Your task >> Write out exactly the lines of the entries below from the one holding "(** ** JavaScript strings" to the one holding "matcher backtracks one", inclusive, and leave out all other lines.

Provided entries >>
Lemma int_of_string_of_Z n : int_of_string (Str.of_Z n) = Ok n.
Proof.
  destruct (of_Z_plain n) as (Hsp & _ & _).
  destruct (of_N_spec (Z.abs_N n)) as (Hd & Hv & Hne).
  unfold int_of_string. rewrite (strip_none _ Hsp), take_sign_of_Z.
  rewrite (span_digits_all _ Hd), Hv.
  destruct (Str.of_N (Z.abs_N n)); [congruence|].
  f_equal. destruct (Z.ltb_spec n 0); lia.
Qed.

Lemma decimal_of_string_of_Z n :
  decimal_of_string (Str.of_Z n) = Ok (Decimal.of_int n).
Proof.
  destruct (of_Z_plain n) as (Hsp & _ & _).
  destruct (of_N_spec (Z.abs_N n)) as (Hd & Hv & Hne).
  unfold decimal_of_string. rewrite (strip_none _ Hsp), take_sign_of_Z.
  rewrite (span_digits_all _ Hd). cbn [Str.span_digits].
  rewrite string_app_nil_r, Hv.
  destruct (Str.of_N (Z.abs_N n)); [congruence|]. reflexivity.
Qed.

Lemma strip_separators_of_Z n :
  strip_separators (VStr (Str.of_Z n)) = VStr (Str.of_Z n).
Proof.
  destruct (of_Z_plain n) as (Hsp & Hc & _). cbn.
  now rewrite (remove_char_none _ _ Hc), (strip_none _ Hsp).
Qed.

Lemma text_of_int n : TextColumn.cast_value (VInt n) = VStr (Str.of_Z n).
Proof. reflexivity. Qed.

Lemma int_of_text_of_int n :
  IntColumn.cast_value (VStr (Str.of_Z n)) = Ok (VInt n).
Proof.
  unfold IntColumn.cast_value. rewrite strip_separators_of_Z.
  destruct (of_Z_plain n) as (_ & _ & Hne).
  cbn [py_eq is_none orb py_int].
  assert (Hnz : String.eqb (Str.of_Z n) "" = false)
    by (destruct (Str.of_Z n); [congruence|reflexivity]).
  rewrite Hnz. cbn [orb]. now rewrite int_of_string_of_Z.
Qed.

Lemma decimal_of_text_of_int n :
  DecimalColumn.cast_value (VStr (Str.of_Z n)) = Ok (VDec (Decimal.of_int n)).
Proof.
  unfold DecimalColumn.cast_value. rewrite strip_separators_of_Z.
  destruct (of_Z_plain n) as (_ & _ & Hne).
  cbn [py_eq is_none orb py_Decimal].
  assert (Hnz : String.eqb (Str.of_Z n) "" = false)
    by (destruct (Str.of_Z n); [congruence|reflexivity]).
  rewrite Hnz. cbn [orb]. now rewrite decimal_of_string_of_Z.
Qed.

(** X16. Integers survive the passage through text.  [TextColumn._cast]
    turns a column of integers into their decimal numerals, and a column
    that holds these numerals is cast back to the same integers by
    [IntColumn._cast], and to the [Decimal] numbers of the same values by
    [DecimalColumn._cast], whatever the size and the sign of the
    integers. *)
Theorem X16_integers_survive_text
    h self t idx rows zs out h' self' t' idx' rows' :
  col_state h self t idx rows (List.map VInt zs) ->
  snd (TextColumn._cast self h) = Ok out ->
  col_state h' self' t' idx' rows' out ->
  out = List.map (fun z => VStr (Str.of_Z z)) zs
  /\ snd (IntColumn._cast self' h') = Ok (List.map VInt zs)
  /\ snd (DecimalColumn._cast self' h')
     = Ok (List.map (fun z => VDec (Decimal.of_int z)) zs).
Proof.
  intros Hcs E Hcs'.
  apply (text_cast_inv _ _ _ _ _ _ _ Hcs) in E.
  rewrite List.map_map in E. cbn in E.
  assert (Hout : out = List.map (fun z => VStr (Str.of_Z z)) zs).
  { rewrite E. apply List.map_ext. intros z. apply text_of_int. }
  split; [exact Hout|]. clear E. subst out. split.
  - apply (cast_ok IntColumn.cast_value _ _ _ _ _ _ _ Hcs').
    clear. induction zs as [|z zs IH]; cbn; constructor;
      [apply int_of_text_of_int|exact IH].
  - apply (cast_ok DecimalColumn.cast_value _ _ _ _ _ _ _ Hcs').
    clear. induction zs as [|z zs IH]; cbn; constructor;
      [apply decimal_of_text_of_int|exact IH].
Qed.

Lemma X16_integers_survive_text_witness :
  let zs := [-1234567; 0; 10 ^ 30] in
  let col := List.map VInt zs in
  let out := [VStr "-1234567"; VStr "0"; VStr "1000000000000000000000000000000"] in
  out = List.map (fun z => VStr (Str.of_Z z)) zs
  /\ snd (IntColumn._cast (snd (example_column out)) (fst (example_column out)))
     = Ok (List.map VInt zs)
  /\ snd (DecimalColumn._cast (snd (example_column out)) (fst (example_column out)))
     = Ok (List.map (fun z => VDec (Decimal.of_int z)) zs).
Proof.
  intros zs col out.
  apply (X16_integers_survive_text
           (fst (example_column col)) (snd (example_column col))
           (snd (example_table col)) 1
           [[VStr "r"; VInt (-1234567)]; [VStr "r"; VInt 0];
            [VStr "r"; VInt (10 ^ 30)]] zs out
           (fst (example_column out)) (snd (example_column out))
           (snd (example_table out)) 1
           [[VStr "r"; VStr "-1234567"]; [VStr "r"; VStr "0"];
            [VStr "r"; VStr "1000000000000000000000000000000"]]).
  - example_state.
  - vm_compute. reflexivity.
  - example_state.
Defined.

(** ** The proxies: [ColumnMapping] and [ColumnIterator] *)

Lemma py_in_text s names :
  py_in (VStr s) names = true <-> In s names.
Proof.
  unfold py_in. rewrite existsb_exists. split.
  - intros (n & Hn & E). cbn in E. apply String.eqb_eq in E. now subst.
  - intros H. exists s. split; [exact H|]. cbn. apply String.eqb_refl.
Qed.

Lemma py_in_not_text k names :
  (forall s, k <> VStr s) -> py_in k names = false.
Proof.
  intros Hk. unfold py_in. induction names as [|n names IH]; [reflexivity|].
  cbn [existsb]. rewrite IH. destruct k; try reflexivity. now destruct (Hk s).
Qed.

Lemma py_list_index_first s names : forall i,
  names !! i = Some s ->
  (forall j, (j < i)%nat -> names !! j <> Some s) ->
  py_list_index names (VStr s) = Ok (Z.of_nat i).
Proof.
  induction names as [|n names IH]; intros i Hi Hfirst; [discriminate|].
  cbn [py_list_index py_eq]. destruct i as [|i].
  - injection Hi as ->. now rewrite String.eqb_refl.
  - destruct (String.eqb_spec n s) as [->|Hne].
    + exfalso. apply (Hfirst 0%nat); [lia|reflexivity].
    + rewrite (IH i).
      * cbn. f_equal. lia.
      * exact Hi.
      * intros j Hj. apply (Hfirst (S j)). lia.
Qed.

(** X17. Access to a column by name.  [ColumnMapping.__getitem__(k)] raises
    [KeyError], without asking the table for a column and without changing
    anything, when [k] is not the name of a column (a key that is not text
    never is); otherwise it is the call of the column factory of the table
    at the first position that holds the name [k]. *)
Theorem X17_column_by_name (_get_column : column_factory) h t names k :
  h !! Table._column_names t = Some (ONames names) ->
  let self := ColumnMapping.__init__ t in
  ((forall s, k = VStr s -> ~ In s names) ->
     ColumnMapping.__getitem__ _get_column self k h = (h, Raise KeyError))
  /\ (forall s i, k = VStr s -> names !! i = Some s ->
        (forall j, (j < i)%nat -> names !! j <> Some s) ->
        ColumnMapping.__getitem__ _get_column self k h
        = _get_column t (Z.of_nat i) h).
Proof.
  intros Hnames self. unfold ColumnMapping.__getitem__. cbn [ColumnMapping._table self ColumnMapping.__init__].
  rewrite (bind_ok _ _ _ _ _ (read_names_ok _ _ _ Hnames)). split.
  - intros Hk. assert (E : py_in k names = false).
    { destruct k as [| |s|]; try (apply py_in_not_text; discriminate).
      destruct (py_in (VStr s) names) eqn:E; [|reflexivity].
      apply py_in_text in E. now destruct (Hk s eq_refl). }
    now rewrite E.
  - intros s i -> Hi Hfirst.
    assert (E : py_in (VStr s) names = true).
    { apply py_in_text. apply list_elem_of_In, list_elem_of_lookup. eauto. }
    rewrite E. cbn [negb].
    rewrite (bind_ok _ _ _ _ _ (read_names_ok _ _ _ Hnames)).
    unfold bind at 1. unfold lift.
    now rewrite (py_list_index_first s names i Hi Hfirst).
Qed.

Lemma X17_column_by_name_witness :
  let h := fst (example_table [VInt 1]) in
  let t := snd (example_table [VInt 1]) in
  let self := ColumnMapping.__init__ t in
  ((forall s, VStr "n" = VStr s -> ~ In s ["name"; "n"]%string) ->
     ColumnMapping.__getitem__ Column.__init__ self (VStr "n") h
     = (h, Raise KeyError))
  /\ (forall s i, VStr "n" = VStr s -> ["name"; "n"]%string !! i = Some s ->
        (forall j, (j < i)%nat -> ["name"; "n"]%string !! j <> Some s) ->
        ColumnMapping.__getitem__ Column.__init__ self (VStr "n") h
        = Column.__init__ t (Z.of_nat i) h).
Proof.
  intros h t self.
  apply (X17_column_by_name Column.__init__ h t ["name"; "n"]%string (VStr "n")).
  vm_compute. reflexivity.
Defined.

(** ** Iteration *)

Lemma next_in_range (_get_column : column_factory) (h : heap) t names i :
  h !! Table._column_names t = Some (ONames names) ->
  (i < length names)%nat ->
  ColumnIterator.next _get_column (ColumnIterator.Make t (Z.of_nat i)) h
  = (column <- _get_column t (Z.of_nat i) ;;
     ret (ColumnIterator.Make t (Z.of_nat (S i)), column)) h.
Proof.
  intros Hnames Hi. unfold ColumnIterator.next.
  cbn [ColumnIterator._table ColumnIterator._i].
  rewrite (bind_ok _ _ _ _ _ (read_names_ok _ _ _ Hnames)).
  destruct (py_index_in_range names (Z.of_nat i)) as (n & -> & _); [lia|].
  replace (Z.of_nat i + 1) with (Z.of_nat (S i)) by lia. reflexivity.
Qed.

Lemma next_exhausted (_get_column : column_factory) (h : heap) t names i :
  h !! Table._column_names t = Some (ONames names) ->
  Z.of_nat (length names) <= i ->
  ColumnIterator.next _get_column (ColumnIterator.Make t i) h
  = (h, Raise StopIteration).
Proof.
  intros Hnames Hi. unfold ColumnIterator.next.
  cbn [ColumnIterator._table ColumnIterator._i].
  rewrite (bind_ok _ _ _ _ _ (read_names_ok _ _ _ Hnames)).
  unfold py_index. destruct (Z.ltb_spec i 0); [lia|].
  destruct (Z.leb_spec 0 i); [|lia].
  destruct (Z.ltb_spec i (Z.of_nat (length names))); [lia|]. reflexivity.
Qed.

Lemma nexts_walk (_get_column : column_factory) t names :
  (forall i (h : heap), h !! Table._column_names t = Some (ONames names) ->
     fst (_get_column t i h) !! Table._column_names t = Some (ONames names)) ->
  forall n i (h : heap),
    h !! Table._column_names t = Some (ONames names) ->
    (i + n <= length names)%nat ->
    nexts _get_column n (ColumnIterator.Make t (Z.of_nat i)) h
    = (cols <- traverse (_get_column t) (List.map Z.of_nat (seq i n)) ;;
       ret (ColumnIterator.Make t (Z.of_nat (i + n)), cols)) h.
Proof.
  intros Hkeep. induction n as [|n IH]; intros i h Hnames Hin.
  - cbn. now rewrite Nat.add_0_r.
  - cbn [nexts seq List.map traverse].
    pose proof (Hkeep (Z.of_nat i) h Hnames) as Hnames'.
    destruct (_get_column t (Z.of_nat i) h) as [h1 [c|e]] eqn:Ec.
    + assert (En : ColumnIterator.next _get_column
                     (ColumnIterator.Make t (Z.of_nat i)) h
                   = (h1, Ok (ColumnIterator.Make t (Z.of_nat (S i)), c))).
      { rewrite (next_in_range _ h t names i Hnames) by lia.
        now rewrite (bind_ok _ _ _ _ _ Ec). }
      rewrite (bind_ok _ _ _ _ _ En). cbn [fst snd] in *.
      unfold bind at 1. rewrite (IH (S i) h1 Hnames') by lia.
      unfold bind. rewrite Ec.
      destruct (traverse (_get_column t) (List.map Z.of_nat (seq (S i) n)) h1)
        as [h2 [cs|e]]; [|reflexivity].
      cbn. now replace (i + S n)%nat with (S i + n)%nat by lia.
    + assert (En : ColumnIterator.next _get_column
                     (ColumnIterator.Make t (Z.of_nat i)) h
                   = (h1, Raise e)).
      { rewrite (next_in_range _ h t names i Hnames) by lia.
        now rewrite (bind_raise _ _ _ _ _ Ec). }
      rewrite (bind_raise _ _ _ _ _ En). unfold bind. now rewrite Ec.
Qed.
---
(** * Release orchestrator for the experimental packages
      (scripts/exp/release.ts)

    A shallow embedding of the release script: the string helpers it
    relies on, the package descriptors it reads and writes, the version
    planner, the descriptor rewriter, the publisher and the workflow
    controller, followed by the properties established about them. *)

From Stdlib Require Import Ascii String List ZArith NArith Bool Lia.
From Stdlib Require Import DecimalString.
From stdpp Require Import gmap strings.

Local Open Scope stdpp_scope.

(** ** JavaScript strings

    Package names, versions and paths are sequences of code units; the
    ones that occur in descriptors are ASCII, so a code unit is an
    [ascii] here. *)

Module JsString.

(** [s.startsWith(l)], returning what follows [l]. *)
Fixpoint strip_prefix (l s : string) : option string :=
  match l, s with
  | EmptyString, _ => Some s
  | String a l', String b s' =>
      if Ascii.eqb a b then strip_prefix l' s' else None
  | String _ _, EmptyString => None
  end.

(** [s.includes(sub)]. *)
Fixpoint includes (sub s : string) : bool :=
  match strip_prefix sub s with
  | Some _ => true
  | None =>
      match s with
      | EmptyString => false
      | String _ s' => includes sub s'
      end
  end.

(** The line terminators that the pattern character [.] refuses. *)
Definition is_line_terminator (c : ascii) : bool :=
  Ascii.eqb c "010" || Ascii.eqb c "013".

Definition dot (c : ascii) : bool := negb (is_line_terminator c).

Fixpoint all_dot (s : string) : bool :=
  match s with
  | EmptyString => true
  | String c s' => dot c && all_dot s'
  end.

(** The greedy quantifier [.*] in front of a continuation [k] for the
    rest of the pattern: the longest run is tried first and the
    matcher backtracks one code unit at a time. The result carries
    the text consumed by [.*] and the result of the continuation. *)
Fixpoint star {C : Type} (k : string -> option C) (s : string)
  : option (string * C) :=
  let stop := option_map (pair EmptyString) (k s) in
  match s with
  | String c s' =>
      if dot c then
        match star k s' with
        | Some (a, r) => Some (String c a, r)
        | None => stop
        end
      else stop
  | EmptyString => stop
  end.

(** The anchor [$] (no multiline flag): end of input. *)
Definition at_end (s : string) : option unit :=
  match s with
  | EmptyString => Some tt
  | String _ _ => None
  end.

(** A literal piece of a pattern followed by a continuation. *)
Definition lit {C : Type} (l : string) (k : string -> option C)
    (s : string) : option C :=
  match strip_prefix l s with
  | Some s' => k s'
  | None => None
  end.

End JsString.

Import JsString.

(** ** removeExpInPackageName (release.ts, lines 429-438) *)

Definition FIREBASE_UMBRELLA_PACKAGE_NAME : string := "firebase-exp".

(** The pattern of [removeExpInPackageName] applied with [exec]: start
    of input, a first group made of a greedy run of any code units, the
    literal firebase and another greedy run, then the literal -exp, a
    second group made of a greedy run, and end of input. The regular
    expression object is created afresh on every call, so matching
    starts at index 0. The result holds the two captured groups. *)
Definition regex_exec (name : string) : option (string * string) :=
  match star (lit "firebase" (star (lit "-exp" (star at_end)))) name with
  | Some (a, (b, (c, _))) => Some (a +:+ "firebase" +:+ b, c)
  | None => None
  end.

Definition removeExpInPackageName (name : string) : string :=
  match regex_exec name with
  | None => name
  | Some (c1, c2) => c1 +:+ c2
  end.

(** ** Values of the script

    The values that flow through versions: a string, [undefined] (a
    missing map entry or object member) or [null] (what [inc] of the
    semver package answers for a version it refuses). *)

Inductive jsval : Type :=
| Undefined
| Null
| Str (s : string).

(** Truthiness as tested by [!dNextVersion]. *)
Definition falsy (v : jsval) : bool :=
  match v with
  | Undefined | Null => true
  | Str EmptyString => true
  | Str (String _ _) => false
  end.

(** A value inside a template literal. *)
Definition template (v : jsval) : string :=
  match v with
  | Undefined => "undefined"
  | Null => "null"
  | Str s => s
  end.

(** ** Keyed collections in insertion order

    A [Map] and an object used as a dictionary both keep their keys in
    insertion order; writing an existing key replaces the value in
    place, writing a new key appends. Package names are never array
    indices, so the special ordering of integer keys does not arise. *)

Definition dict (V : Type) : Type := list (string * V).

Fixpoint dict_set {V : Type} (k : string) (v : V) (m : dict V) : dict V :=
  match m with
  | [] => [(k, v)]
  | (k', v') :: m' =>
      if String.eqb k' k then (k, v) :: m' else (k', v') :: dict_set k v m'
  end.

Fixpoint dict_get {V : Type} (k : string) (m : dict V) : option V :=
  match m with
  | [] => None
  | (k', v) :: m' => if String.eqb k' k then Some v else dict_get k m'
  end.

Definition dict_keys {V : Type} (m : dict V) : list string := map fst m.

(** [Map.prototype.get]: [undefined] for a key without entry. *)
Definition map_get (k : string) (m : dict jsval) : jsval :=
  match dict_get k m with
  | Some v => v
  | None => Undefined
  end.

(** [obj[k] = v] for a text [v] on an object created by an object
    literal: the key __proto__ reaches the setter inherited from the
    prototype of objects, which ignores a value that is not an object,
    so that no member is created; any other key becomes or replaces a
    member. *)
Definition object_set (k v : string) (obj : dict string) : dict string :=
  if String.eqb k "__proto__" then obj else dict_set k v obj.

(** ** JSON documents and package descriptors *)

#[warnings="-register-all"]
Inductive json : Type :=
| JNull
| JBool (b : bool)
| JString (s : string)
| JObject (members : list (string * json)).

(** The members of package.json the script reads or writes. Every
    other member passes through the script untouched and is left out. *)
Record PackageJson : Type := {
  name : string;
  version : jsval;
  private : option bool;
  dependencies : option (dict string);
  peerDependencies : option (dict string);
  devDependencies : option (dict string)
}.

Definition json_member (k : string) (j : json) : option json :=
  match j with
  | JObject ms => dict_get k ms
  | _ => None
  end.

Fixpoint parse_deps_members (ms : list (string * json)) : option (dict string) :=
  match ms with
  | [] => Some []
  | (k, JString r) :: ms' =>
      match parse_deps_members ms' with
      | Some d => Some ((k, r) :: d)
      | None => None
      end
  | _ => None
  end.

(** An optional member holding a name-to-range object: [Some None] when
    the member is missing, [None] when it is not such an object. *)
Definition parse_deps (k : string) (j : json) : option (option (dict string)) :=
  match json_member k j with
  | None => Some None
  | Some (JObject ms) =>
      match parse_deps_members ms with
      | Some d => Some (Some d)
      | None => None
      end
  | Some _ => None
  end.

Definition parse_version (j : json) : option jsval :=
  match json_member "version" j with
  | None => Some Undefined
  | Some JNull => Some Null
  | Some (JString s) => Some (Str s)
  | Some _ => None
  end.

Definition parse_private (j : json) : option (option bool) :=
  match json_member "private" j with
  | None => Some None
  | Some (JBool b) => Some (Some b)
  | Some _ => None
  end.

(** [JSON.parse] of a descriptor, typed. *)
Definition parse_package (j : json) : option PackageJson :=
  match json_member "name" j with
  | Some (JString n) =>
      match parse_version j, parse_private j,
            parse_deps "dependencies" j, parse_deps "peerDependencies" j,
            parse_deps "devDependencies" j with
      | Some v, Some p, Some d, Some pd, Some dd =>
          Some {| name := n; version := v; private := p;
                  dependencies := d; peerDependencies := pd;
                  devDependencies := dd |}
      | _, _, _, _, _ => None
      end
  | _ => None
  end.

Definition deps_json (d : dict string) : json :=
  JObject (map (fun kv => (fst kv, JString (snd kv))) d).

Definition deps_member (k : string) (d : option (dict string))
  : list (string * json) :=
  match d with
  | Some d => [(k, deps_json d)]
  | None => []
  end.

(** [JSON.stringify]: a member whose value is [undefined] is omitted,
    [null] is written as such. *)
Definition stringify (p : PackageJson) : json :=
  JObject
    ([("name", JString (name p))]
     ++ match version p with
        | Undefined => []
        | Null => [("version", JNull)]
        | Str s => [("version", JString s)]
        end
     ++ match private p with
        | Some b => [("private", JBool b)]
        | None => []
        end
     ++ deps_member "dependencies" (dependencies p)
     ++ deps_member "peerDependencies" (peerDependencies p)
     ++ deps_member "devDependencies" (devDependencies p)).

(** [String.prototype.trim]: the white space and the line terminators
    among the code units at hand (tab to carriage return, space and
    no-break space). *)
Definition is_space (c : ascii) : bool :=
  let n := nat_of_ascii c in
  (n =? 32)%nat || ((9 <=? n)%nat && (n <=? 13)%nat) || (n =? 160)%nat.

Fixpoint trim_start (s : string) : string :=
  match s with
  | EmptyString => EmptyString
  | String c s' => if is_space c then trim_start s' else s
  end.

Written solution >>
(** ** JavaScript strings

    Package names, versions and paths are sequences of code units; the
    ones that occur in descriptors are ASCII, so a code unit is an
    [ascii] here. *)

Module JsString.

(** [s.startsWith(l)], returning what follows [l]. *)
Fixpoint strip_prefix (l s : string) : option string :=
  match l, s with
  | EmptyString, _ => Some s
  | String a l', String b s' =>
      if Ascii.eqb a b then strip_prefix l' s' else None
  | String _ _, EmptyString => None
  end.

(** [s.includes(sub)]. *)
Fixpoint includes (sub s : string) : bool :=
  match strip_prefix sub s with
  | Some _ => true
  | None =>
      match s with
      | EmptyString => false
      | String _ s' => includes sub s'
      end
  end.

(** The line terminators that the pattern character [.] refuses. *)
Definition is_line_terminator (c : ascii) : bool :=
  Ascii.eqb c "010" || Ascii.eqb c "013".

Definition dot (c : ascii) : bool := negb (is_line_terminator c).

Fixpoint all_dot (s : string) : bool :=
  match s with
  | EmptyString => true
  | String c s' => dot c && all_dot s'
  end.

(** The greedy quantifier [.*] in front of a continuation [k] for the
    rest of the pattern: the longest run is tried first and the
    matcher backtracks one code unit at a time. The result carries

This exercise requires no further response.